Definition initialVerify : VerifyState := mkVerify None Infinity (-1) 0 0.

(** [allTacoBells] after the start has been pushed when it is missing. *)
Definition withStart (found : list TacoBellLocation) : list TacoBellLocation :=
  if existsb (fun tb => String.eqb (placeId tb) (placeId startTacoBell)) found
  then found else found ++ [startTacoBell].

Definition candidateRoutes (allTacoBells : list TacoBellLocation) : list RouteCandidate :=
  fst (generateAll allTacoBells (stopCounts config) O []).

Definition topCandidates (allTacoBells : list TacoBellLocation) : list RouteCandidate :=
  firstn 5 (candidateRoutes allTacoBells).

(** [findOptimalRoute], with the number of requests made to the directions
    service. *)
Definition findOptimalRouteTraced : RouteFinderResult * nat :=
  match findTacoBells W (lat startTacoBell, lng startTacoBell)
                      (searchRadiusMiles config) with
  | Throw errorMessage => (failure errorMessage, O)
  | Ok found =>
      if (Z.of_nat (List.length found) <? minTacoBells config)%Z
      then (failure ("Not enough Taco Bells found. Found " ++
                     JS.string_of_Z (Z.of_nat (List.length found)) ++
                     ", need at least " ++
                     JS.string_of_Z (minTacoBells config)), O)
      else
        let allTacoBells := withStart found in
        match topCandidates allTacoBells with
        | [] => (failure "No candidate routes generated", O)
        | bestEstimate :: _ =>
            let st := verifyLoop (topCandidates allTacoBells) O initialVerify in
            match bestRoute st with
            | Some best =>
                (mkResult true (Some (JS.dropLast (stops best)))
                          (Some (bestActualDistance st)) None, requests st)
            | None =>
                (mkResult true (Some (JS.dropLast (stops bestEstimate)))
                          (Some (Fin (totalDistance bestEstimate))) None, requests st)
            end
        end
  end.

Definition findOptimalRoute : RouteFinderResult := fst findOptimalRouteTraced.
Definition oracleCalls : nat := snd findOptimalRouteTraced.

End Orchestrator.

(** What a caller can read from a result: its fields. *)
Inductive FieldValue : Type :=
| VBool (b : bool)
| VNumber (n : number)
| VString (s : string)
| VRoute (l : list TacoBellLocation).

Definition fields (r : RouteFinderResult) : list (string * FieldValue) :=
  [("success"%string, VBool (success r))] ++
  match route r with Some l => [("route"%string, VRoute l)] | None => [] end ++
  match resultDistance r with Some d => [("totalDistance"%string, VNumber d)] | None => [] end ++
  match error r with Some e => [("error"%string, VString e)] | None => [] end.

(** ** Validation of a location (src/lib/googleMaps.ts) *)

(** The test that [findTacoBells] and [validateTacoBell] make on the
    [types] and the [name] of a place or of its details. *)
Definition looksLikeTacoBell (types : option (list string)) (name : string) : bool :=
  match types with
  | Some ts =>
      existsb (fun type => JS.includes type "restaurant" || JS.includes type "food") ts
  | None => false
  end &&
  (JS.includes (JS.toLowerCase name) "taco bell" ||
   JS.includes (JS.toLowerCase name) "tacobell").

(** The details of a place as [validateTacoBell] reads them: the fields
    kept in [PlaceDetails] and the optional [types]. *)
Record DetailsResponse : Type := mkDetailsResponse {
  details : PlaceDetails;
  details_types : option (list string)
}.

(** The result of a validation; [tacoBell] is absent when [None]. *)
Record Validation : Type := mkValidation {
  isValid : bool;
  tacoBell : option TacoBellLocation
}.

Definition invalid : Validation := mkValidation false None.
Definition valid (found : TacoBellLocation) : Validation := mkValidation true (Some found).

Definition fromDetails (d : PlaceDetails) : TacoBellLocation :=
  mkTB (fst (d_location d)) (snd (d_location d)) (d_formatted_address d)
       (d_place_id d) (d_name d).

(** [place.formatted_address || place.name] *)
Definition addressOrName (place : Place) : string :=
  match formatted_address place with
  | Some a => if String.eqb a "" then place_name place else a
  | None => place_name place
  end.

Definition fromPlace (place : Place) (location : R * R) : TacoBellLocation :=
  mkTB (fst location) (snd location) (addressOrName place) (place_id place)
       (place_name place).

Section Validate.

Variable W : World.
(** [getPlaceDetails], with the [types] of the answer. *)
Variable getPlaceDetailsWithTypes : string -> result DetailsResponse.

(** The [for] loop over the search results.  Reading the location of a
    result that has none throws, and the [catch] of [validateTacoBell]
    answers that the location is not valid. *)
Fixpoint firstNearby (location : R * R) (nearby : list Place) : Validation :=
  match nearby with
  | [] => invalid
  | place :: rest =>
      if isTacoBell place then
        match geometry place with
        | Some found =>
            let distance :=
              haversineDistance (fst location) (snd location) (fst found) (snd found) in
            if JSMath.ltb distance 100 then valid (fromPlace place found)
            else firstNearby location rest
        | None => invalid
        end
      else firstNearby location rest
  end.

———

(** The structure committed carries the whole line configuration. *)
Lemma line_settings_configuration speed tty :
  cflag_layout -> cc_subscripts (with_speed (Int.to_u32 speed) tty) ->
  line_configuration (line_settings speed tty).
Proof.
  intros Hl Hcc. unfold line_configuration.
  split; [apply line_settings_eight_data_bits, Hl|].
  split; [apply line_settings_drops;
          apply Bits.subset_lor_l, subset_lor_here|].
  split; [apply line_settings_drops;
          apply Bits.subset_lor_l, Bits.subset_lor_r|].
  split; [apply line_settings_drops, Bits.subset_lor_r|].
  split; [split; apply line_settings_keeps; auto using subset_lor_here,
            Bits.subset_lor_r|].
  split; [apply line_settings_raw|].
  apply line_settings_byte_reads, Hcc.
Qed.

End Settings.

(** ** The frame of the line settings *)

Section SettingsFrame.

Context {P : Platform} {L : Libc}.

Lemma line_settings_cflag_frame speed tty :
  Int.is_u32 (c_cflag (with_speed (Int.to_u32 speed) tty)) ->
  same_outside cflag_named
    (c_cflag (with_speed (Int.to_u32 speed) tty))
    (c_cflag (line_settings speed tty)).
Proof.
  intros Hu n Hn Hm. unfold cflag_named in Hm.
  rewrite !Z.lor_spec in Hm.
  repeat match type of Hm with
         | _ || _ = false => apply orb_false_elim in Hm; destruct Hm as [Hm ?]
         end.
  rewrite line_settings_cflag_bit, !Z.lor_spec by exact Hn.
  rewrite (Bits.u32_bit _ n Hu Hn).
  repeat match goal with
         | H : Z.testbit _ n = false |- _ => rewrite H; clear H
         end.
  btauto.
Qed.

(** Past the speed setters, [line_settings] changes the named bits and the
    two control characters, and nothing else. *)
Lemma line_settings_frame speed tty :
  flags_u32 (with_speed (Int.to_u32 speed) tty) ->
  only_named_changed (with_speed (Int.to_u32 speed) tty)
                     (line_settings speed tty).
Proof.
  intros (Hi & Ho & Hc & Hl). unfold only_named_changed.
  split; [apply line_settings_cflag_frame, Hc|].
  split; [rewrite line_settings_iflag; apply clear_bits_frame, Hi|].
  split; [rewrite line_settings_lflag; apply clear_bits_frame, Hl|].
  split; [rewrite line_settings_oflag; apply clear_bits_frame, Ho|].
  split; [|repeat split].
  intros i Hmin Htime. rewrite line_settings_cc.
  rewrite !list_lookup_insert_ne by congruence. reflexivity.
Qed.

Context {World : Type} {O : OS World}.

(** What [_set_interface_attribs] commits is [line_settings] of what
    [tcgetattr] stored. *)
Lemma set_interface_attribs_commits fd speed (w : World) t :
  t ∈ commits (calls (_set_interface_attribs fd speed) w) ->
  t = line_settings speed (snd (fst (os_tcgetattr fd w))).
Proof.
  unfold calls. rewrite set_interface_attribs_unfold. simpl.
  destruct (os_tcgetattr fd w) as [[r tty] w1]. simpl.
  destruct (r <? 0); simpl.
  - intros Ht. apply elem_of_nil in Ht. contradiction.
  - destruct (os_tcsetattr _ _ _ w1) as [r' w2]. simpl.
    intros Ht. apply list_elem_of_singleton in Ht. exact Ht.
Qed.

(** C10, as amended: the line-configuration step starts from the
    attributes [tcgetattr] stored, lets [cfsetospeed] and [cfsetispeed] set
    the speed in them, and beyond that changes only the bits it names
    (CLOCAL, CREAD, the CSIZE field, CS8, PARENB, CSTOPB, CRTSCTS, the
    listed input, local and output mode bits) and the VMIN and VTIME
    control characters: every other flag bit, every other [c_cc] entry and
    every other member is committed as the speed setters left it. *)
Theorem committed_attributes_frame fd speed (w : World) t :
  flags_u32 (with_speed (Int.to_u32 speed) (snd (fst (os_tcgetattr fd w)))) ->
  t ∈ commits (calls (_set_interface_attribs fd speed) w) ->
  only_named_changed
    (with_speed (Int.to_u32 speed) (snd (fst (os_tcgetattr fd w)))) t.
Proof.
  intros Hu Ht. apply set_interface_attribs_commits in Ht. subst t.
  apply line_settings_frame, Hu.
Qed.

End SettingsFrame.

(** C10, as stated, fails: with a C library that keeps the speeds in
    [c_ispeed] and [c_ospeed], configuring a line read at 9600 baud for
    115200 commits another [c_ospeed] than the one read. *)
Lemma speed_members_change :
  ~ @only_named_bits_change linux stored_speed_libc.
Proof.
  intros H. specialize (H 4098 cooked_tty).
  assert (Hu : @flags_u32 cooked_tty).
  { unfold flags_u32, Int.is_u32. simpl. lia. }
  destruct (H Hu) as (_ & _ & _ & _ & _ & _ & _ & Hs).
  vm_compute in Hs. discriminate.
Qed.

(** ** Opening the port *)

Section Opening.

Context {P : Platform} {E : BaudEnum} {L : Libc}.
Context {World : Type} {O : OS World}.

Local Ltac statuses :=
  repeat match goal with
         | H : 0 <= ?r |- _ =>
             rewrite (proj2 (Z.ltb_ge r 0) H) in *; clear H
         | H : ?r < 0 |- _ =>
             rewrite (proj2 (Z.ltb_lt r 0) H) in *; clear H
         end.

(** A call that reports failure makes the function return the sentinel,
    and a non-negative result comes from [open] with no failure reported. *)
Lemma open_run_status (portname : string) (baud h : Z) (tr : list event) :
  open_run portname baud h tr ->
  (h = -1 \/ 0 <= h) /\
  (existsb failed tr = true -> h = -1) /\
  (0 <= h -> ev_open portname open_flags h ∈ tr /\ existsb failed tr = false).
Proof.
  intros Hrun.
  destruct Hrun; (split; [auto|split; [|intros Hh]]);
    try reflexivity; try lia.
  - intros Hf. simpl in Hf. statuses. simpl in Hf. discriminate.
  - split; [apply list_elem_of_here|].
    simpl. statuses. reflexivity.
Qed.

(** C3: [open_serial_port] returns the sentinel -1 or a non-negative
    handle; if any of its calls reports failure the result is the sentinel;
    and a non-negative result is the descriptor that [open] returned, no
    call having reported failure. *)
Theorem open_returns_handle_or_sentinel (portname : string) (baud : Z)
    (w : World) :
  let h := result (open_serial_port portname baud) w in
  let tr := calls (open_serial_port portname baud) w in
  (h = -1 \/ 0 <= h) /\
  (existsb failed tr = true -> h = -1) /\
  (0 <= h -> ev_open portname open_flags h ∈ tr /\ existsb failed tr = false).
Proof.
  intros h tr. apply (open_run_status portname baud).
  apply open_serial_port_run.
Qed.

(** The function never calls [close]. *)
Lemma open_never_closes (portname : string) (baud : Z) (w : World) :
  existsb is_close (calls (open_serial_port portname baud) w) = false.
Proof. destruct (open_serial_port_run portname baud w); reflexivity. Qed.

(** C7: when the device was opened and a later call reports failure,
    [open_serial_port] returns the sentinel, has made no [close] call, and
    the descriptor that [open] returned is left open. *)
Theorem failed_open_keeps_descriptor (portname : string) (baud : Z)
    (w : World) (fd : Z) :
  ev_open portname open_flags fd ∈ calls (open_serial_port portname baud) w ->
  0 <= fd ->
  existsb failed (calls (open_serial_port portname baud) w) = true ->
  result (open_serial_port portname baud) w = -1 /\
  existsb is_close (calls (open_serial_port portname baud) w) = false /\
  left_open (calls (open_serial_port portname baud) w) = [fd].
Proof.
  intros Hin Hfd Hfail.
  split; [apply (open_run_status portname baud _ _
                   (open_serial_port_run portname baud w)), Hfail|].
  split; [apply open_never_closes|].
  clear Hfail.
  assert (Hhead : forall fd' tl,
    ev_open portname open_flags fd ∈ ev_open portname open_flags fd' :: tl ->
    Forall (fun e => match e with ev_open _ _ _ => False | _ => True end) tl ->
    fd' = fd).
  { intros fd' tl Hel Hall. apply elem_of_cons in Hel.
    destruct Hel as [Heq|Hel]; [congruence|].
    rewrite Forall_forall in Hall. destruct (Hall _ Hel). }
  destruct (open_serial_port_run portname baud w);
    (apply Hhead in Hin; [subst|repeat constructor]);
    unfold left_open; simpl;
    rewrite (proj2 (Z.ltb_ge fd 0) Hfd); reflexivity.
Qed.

———

WHAT THE EXERCISE ASKS :: In the records above, find each line with the string "Platform" and list it.

EXERCISE SOLUTION ::
Context {P : Platform} {L : Libc}.
Context {P : Platform} {E : BaudEnum} {L : Libc}.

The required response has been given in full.